Anusha Sundar of OTTPlay gave 3/5 stars and wrote "[...] Yes, the writing is bogged down by certain uncertainty and convenience, which does not let many characters to get developed, and in fact get eliminated before they are got to known. But Raayan is also a valiant effort of Dhanush's that lets many departments shine through, and plays out a canvas for a experimentation in commercial cinema." Janani K of India Today gave 2.5/5 stars and wrote "Dhanush's 50th film is a simple revenge story. The interval block shows streaks of brilliance of his directorial skills. However, as a writer, 'Raayan' lacks emotional depth. For the revenge angle to work, emotions matter." B. V. S. Prakash of Deccan Chronicle gave 2/5 stars and wrote "Dhanush turned director for this film and relied on gore and violence revolving around a wafer-thin plot. This is truly disappointing since some of his films like Asuran and Karnan had boasted of bold themes in the past." Latha Srinivasan of Hindustan Times wrote "Dhanush's Raayan totally packs a punch and is a must-watch for its captivating performances and unexpected story twists. It's a stellar 50th career film for Dhanush." Bhuvanesh Chandar of The Hindu wrote "In his sophomore directorial, Dhanush attempts to turn an ordinary story into something more with a well-written setting and measured storytelling, but falls disappointingly short."

== Accolades ==
At the 72nd National Film Awards, Raayan won the award for Best Tamil Feature Film.

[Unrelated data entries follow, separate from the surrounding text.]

(* ===== verification/MgAst.v ===== *)
(** * Syntax trees and types of Marigold (src/marigold/ast.go, types.go,
    chainidents.go)

    Pointers that can be [nil] are options: the right operand of a unary or
    binary expression, the value of an assignment, the bounds of a slice, and a
    [Type].  The parser gives every block a new scope whose parent is the scope
    of the enclosing block, or the global one; a block carries its own variables
    and the parents are the enclosing blocks. *)

From S2P Require Import Prelude GoLib MgLexer.

#[local] Set Warnings "-register-all".

Module Mg.
Export Lexer.

(** ** types.go *)

Inductive Ty :=
  | SimpleType (Kind : string)
  | ArrayType (Size : Z) (ElementType : option Ty)
  | MapType (KeyType ValueType : option Ty).

(** The interface value [Type]: [None] is [nil], on which every method panics. *)
Abbreviation Type_t := (option Ty).

Definition IntType : Type_t := Some (SimpleType "int").
Definition FloatType : Type_t := Some (SimpleType "float").
Definition StringType : Type_t := Some (SimpleType "string").
Definition BoolType : Type_t := Some (SimpleType "bool").
Definition AnyType : Type_t := Some (SimpleType "any").

Definition NewArrayType (size : Z) (elementType : Type_t) : Type_t := Some (ArrayType size elementType).
Definition NewMapType (keyType valueType : Type_t) : Type_t := Some (MapType keyType valueType).

Definition TypeFromTokenType (tt : TokenType) : Type_t :=
  match tt with
  | Int => IntType
  | Float => FloatType
  | TString => StringType
  | Bool => BoolType
  | _ => None
  end.

(** A call through a [nil] interface. *)
Definition method {A} (t : Type_t) (f : Ty -> go A) : go A :=
  match t with Some t => f t | None => Panic NilDereference end.

Fixpoint type_Equals (t : Ty) (other : Type_t) : go bool :=
  match t, other with
  | _, None => Ret false
  | SimpleType k, Some (SimpleType k') => Ret (String.eqb k k')
  | ArrayType n e, Some (ArrayType n' e') =>
      if n =? n' then match e with Some e => type_Equals e e' | None => Panic NilDereference end else Ret false
  | MapType k v, Some (MapType k' v') =>
      b ← match k with Some k => type_Equals k k' | None => Panic NilDereference end;
      if (b : bool) then match v with Some v => type_Equals v v' | None => Panic NilDereference end else Ret false
  | _, _ => Ret false
  end.

Definition Equals (t other : Type_t) : go bool := method t (fun t => type_Equals t other).

Definition type_IsNumeric (t : Ty) : bool :=
  match t with SimpleType k => String.eqb k "int" || String.eqb k "float" | _ => false end.

Definition IsNumeric (t : Type_t) : go bool := method t (fun t => Ret (type_IsNumeric t)).

Definition IsAssignableTo (t other : Type_t) : go bool :=
  method t (fun t =>
    b ← type_Equals t other;
    if (b : bool) then Ret true
    else match t, other with
         | SimpleType _, Some (SimpleType _ as o) => Ret (type_IsNumeric t && type_IsNumeric o)
         | _, _ => Ret false
         end).

(** [String], of which only the panics on a [nil] component matter. *)
Fixpoint type_String (t : Ty) : go string :=
  match t with
  | SimpleType k => Ret k
  | ArrayType n e =>
      s ← match e with Some e => type_String e | None => Panic NilDereference end;
      Ret ("[" +:+ (if (0 <=? n)%Z then dec n else "") +:+ "]" +:+ s)%string
  | MapType k v =>
      s1 ← match k with Some k => type_String k | None => Panic NilDereference end;
      s2 ← match v with Some v => type_String v | None => Panic NilDereference end;
      Ret ("map[" +:+ s1 +:+ "]" +:+ s2)%string
  end.

Definition TypeString (t : Type_t) : go string := method t type_String.

(** ** ast.go *)

Record Variable_ := MkVariable { Name : string; VValue : string; VType : Type_t }.

Inductive Expression :=
  | BinaryExpr (Operator : TokenType) (Lhs : Expression) (Rhs : option Expression) (tok : Token)
  | UnaryExpr (Operator : TokenType) (Rhs : option Expression)
  | CallExpr (Value : string) (Args : list Expression) (tok : Token)
  | IdentifierExpr (Value : string) (tok : Token)
  | LiteralExpr (Value : string) (ValueType : TokenType) (tok : Token)
  | ArrayLiteral (Args : list Expression) (tok : Token)
  | MapLiteral (tok : Token)
  | IndexExpr (Lhs Rhs : Expression) (tok : Token)
  | SliceExpr (Lhs : Expression) (SliceStart SliceEnd : option Expression) (tok : Token).

(** The variables of a scope. *)
Abbreviation variables := (gmap string Variable_).

Inductive Statement :=
  | AssignmentStmt (VarType : Type_t) (Lhs : Expression) (Rhs : option Expression) (tok : Token)
  | ReturnStmt (Rhs : Expression)
  | IfStmt (Conditional : Expression) (body : Block) (ElseBlock : option Block) (tok : Token)
  | WhileStmt (Conditional : Expression) (body : Block)
  | BreakStmt (tok : Token)
  | ContinueStmt (tok : Token)
  | ExpressionStmt (Rhs : Expression)
with Block :=
  | MkBlock (Statements : list Statement) (Scope : variables).

Definition Statements (b : Block) : list Statement := match b with MkBlock l _ => l end.
Definition Scope (b : Block) : variables := match b with MkBlock _ s => s end.

Record Function_ := MkFunction {
  FName : string;
  Parameters : list string;
  ParameterTypes : list Type_t;
  ReturnType : Type_t;
  FBlock : Block
}.

Record Ast := MkAst {
  Tokens : list Token;
  Functions : gmap string Function_;
  AScope : variables
}.

Definition NewAst (tokens : list Token) : Ast :=
  MkAst tokens ∅
    (<["persistent" := MkVariable "persistent" "" (NewMapType StringType StringType)]>
      {["memory" := MkVariable "memory" "" (NewArrayType (-1) StringType)]})%string.

(** ** chainidents.go *)

Definition context_types : list (string * Type_t) :=
  [("@caller", StringType); ("@address", StringType); ("@balance", IntType); ("@origin", StringType);
   ("@gasprice", IntType); ("@callvalue", IntType); ("@timestamp", IntType); ("@difficulty", IntType);
   ("@coinbase", StringType); ("@height", IntType); ("@gaslimit", IntType); ("@tsxdata", StringType)]%string.

Definition GetBlockchainContextVariable (name : string) : option Variable_ :=
  match List.find (fun kv => String.eqb kv.1 name) context_types with
  | Some (_, t) => Some (MkVariable name "" t)
  | None => None
  end.

(** ** Induction on expressions *)

Section ExpressionInd.
Context (P : Expression -> Prop).
Context (HBinary : forall op l r t, P l -> (forall e, r = Some e -> P e) -> P (BinaryExpr op l r t)).
Context (HUnary : forall op r, (forall e, r = Some e -> P e) -> P (UnaryExpr op r)).
Context (HCall : forall v args t, Forall P args -> P (CallExpr v args t)).
Context (HIdentifier : forall v t, P (IdentifierExpr v t)).
Context (HLiteral : forall v ty t, P (LiteralExpr v ty t)).
Context (HArray : forall args t, Forall P args -> P (ArrayLiteral args t)).
Context (HMap : forall t, P (MapLiteral t)).
Context (HIndex : forall l r t, P l -> P r -> P (IndexExpr l r t)).
Context (HSlice : forall l s e t, P l -> (forall x, s = Some x -> P x) -> (forall x, e = Some x -> P x) -> P (SliceExpr l s e t)).

Fixpoint Expression_ind' (e : Expression) : P e :=
  let opt (o : option Expression) : forall x, o = Some x -> P x :=
    match o with
    | None => fun x H => match H with eq_refl => I end
    | Some y => fun x H => match H in _ = z return match z with Some w => P w | None => True end with
                           | eq_refl => Expression_ind' y
                           end
    end in
  let all := fix all (l : list Expression) : Forall P l :=
    match l with [] => List.Forall_nil P | x :: r => List.Forall_cons P x r (Expression_ind' x) (all r) end in
  match e with
  | BinaryExpr op l r t => HBinary op l r t (Expression_ind' l) (opt r)
  | UnaryExpr op r => HUnary op r (opt r)
  | CallExpr v args t => HCall v args t (all args)
  | IdentifierExpr v t => HIdentifier v t
  | LiteralExpr v ty t => HLiteral v ty t
  | ArrayLiteral args t => HArray args t (all args)
  | MapLiteral t => HMap t
  | IndexExpr l r t => HIndex l r t (Expression_ind' l) (Expression_ind' r)
  | SliceExpr l s e t => HSlice l s e t (Expression_ind' l) (opt s) (opt e)
  end.
End ExpressionInd.

(** ** Induction on statements *)

Section StatementInd.
Context (P : Statement -> Prop).

Definition all_block (b : Block) : Prop := Forall P (Statements b).

Context (HAssign : forall ty l r t, P (AssignmentStmt ty l r t)).
Context (HReturn : forall e, P (ReturnStmt e)).
Context (HIf : forall c b eb t, all_block b -> (forall x, eb = Some x -> all_block x) -> P (IfStmt c b eb t)).
Context (HWhile : forall c b, all_block b -> P (WhileStmt c b)).
Context (HBreak : forall t, P (BreakStmt t)).
Context (HContinue : forall t, P (ContinueStmt t)).
Context (HExpression : forall e, P (ExpressionStmt e)).

Fixpoint Statement_ind' (s : Statement) : P s :=
  let block (b : Block) : all_block b :=
    match b with
    | MkBlock l _ =>
        (fix all (l : list Statement) : Forall P l :=
           match l with [] => List.Forall_nil P | x :: r => List.Forall_cons P x r (Statement_ind' x) (all r) end) l
    end in
  match s with
  | AssignmentStmt ty l r t => HAssign ty l r t
  | ReturnStmt e => HReturn e
  | IfStmt c b eb t =>
      HIf c b eb t (block b)
        (match eb with
         | None => fun x H => match H with eq_refl => I end
         | Some y => fun x H => match H in _ = z return match z with Some w => all_block w | None => True end with
                                | eq_refl => block y
                                end
         end)
  | WhileStmt c b => HWhile c b (block b)
  | BreakStmt t => HBreak t
  | ContinueStmt t => HContinue t
  | ExpressionStmt e => HExpression e
  end.
End StatementInd.

End Mg.
Fixpoint parseType_print t m rest : wf_type t = true -> (length (print_type t) < m)%nat ->
  parseType m (print_type t ++ rest) = Some (Ret (rest, Ok (Some t))).
Proof.
  destruct t as [k|n e|k v]; intros Hwf Hm; (destruct m as [|m]; [lia|]); cbn [wf_type] in Hwf.
  - apply bool_decide_eq_true in Hwf as [ty Hty]. cbn [print_type app parseType]. erewrite run_bind by reflexivity. cbn [head].
    rewrite Hty. unfold simple_token in Hty.
    repeat (match type of Hty with context [if String.eqb ?a ?b then _ else _] => destruct (String.eqb_spec a b) as [->|_] end;
      [injection Hty as <-; reflexivity|]). done.
  - rewrite !andb_true_iff in Hwf. destruct Hwf as [[H1 H2] He]. destruct e as [e|]; [|done].
    cbn [print_type]. cbn [app parseType]. erewrite run_bind by reflexivity. cbn [head].
    change (Type_ (tok LSquare "[")) with LSquare. cbv iota. erewrite run_bind by reflexivity.
    rewrite <- app_assoc. cbn [app]. erewrite run_bind by (apply array_size_reads; lia). cbv iota.
    erewrite run_bind by reflexivity. cbn [print_type length] in Hm. rewrite length_app in Hm. simpl in Hm.
    by erewrite run_bind by (apply parseType_print; [done|lia]).
  - apply andb_true_iff in Hwf as [Hk Hv]. destruct v as [v|]; [|done]. destruct k as [[k| |]|]; try done.
    apply String.eqb_eq in Hk as ->. cbn [print_type app parseType]. erewrite run_bind by reflexivity. cbn [head].
    change (Type_ (tok Map "map")) with Map. cbv iota. do 3 erewrite run_bind by reflexivity. cbn [head tail].
    change (is_tok TString (Type_ (tok TString "string"))) with true. cbv iota. erewrite run_bind by reflexivity.
    by erewrite run_bind by (apply parseType_print; [done|simpl in Hm; lia]).
Qed.
Lemma checks_ret {A} (a : A) (Q : gmap string Type_t -> A -> Prop) : (forall Γ, Q Γ a) -> checks (mret a) Q.
Proof. intros HQ sc sc' x [= <- <-]. split; [reflexivity | apply HQ]. Qed.

Lemma checks_bind {A B} (p : T A) (f : A -> T B) Q Q' :
  checks p Q -> (forall a, checks (f a) (fun Γ b => Q Γ a -> Q' Γ b)) -> checks (p ≫= f) Q'.
Proof.
  intros Hp Hf sc sc' b H. apply go_bind_ret_inv in H as ([sc1 a] & H1 & H2). cbn in H2.
  apply Hp in H1 as [S1 Q1]. apply Hf in H2 as [S2 Q2]. split; [by transitivity sc1|].
  destruct S1 as [_ E]. rewrite E in *. by apply Q2.
Qed.

Lemma checks_panic {A} m (Q : gmap string Type_t -> A -> Prop) : checks (panic m) Q.
Proof. by intros sc sc' a. Qed.

Lemma checks_fatal {A} m ts (Q : gmap string Type_t -> A -> Prop) : checks (fatal m ts) Q.
Proof.
  induction ts as [|t ts IH]; [apply checks_panic|]. cbn. eapply checks_bind; [|intros a; intros sc sc' b H].
  - instantiate (1 := fun _ _ => True). intros sc sc' a H. apply go_bind_ret_inv in H as (x & _ & [= <- <-]). by split.
  - apply IH in H as [S Q1]. by split.
Qed.

Lemma checks_of_go {A} (p : go A) (Q : A -> Prop) : (forall a, p = Ret a -> Q a) -> checks (of_go p) (fun _ => Q).
Proof. intros HQ sc sc' a H. apply go_bind_ret_inv in H as (x & Hx & [= <- <-]). split; [reflexivity | by apply HQ]. Qed.

Lemma checks_weaken {A} (p : T A) (Q Q' : gmap string Type_t -> A -> Prop) :
  checks p Q -> (forall Γ a, Q Γ a -> Q' Γ a) -> checks p Q'.
Proof. intros Hp HQ sc sc' a H. apply Hp in H as [S Q1]. split; [done | by apply HQ]. Qed.

(** A condition is checked, and the result is conditional on it. *)
Lemma checks_test {A} (c : go bool) (p q : T A) (P : Prop) Q : (c = Ret true -> P) ->
  (P -> checks p Q) -> (c = Ret false -> checks q Q) ->
  checks (b ← of_go c; if (b : bool) then p else q) Q.
Proof.
  intros HP Hp Hq sc sc' a H. apply go_bind_ret_inv in H as ([sc1 b] & H1 & H2). cbn in H2.
  apply go_bind_ret_inv in H1 as (b' & Hb & [= <- <-]). destruct b'; [by apply (Hp (HP Hb)) | by apply (Hq Hb)].
Qed.

(** ** Expressions *)

Section Soundness.
Context (F : gmap string Function_).
Abbreviation check := (typecheckExpression F).

Definition sound (e : Expression) : Prop := checks (check e) (fun Γ t => typed F Γ e t).

(** A value is in a list of constants. *)
Ltac in_list := solve [repeat first [apply list_elem_of_here | apply list_elem_of_further]].

(** A number from numbers; the checker decides on [float]. *)
Lemma arithmetic_wider t u v : numeric t -> numeric u ->
  (b ← either_float t u; Ret (if (b : bool) then FloatType else IntType)) = Ret v -> wider t u v.
Proof.
  intros [-> | ->] [-> | ->]; cbn; intros [= <-]; constructor; by (left + right).
Qed.

Lemma binary_typed Γ op l r tok t u v : isValidBinaryOperatorUse op t u = Ret true -> binary_result op t u = Ret v ->
  typed F Γ l t -> typed F Γ r u -> typed F Γ (BinaryExpr op l (Some r) tok) v.
Proof.
  intros Hv Hr Hl Hu. destruct op; try discriminate Hv; cbn in Hv, Hr; try (injection Hr as <-).
  all: try (apply both_numeric_true in Hv as [Ht Hu']).
  all: try (by eapply typed_arithmetic; [| done | done | by apply arithmetic_wider]; in_list).
  all: try (by eapply typed_division; [| done..]; in_list).
  all: try (apply go_and_true in Hv as [[-> _]%Equals_eq [-> _]%Equals_eq]; apply typed_logic; [in_list|done..]).
  all: try (apply go_or_true in Hv as [H1%IsAssignableTo_assignable|H1%IsAssignableTo_assignable];
            (eapply typed_equality; [| done | done |]; [in_list|auto])).
  all: try (apply go_or_true in Hv as [H1%both_strings_true|H1%both_numeric_true];
            (eapply typed_comparison; [| done | done |]; [in_list|auto])).
  (* addition *)
  apply go_or_true in Hv as [[-> ->]%both_strings_true|[Ht Hu']%both_numeric_true].
  - injection Hr as <-. by apply typed_concat.
  - apply go_bind_ret_inv in Hr as ([] & Hs & Hr).
    + apply both_strings_true in Hs as [-> _]. by destruct Ht.
    + by eapply typed_arithmetic; [| done | done | by apply arithmetic_wider]; in_list.
Qed.
Fixpoint generate_functions (globals : variables) (l : list (string * Function_)) : G unit :=
  match l with
  | [] => mret ()
  | (name, f) :: l =>
      (if String.eqb name "init" || String.eqb name "call" then mret () else GenerateFunctionDefinition globals f);;
      generate_functions globals l
  end.

Definition generate_named (ast : Ast) (name : string) : G unit :=
  match Functions ast !! name with
  | Some f => GenerateFunctionDefinition (AScope ast) f
  | None => mret ()
  end.

(** The jump to an entry point: the table at the start goes to the
    initialisation of the strings, and that to the function. *)
Definition patch_entry (name : string) (entry pathStart placeholder : Z) : G unit :=
  c ← get;
  match FunctionIndex c !! name with
  | Some addr => patch entry pathStart;; patch placeholder addr
  | None => logFatal "function not found - required for contracts"
  end.

Definition empty_context : CodegenContext := MkCodegenContext None [] [] ∅ ∅ 0 [] 0 ∅ [].

(** The functions are iterated twice, each time in some order. *)
Definition codegen_program (ast : Ast) (order1 order2 : list (string * Function_)) : G unit :=
  CollectStringLiterals order1;;
  emit_jump JUMP;;
  emit_jump JUMP;;
  initPathStart ← here;
  GenerateStringInitialization;;
  initJumpPlaceholder ← emit_jump JUMP;
  callPathStart ← here;
  GenerateStringInitialization;;
  callJumpPlaceholder ← emit_jump JUMP;
  generate_named ast "init";;
  generate_functions (AScope ast) order2;;
  generate_named ast "call";;
  patch_entry "init" 0 initPathStart initJumpPlaceholder;;
  patch_entry "call" 2 callPathStart callJumpPlaceholder.

Definition CodegenWithContext (ast : Ast) (order1 order2 : list (string * Function_)) : go CodegenContext :=
  x ← codegen_program ast order1 order2 empty_context; Ret x.1.

Definition instruction_text (i : Instruction) : string :=
  match Bytecode.Value i with
  | Some v => if (Opcode i =? opcode PUSH)%Z then "PUSH " +:+ v +:+ " " else OPCODE_String (Opcode i) +:+ " "
  | None => OPCODE_String (Opcode i) +:+ " "
  end%string.

Definition Codegen (ast : Ast) (order1 order2 : list (string * Function_)) : go string :=
  c ← CodegenWithContext ast order1 order2;
  Ret (String.concat "" (map instruction_text (Instructions c))).

End Codegen.
Lemma call_run E name args t : Forall (generator_ok E) args -> generator_ok E (CallExpr name args t).
Proof.
  intros IH code H c Hc. cbn in H |- *. unfold call_code in H. unfold generateCall.
  destruct (builtin name) as [gen|] eqn:Eb.
  - destruct args as [|arg []]; try discriminate. apply Forall_inv in IH.
    apply bind_Some in H as (x & Hx & (str & Hs & (i & Hi & [= <-])%bind_Some)%bind_Some).
    eapply appends_seq; [by apply IH|]. eapply appends_read.
    + apply isString_run. destruct Hc as [_ HE]. by destruct c; subst E.
    + by eapply builtin_run.
  - destruct (plain_builtin name) as [[n gen]|] eqn:Ep.
    + case_bool_decide; [|done]. apply bind_Some in H as (x & Hx & [= <-]).
      eapply appends_seq; [by eapply args_run|].
      unfold plain_builtin in Ep. repeat case_match; try done; injection Ep as <- <-; eauto with appends.
    + apply bind_Some in H as (a & Ha & (x & Hx & [= <-])%bind_Some). eapply appends_read; [done|].
      replace (FunctionIndex c) with (functions E) by (by destruct Hc as [_ <-]). rewrite Ha.
      eapply appends_seq; [by eapply args_run|]. eapply (appends_seq _ _ _ [_] [_]); eauto with appends.
Qed.

Lemma index_run E l r t :
  generator_ok E l -> generator_ok E r -> generator_ok E (IndexExpr l r t).
Proof.
  intros IHl IHr code H c Hc. cbn in H |- *. unfold index_code in H. unfold generateIndexExpr.
  case_match.
  { apply bind_Some in H as (y & Hy & [= <-]). eapply appends_seq; [by apply IHr | eauto with appends]. }
  case_match.
  { apply bind_Some in H as (y & Hy & [= <-]). eapply appends_seq; [by apply IHr | eauto with appends]. }
  apply bind_Some in H as ([] & Hs & H); [|done].
  apply bind_Some in H as (x & Hx & (y & Hy & [= <-])%bind_Some).
  eapply appends_read; [apply isString_run; destruct Hc as [_ HE]; by destruct c; subst E|].
  eapply appends_seq; [by apply IHl|]. eapply appends_seq; [apply IHr|]; eauto with appends.
Qed.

This led to backlash, with detractors feeling critically better-received films like Maharaja or Meiyazhagan were overlooked. In response, Dhanush admitted there were better Tamil films than Raayan released the same year, adding, "The fans of those films expressed their love, and I fully respect them" but urged people to celebrate his win as an achievement rather than decry it.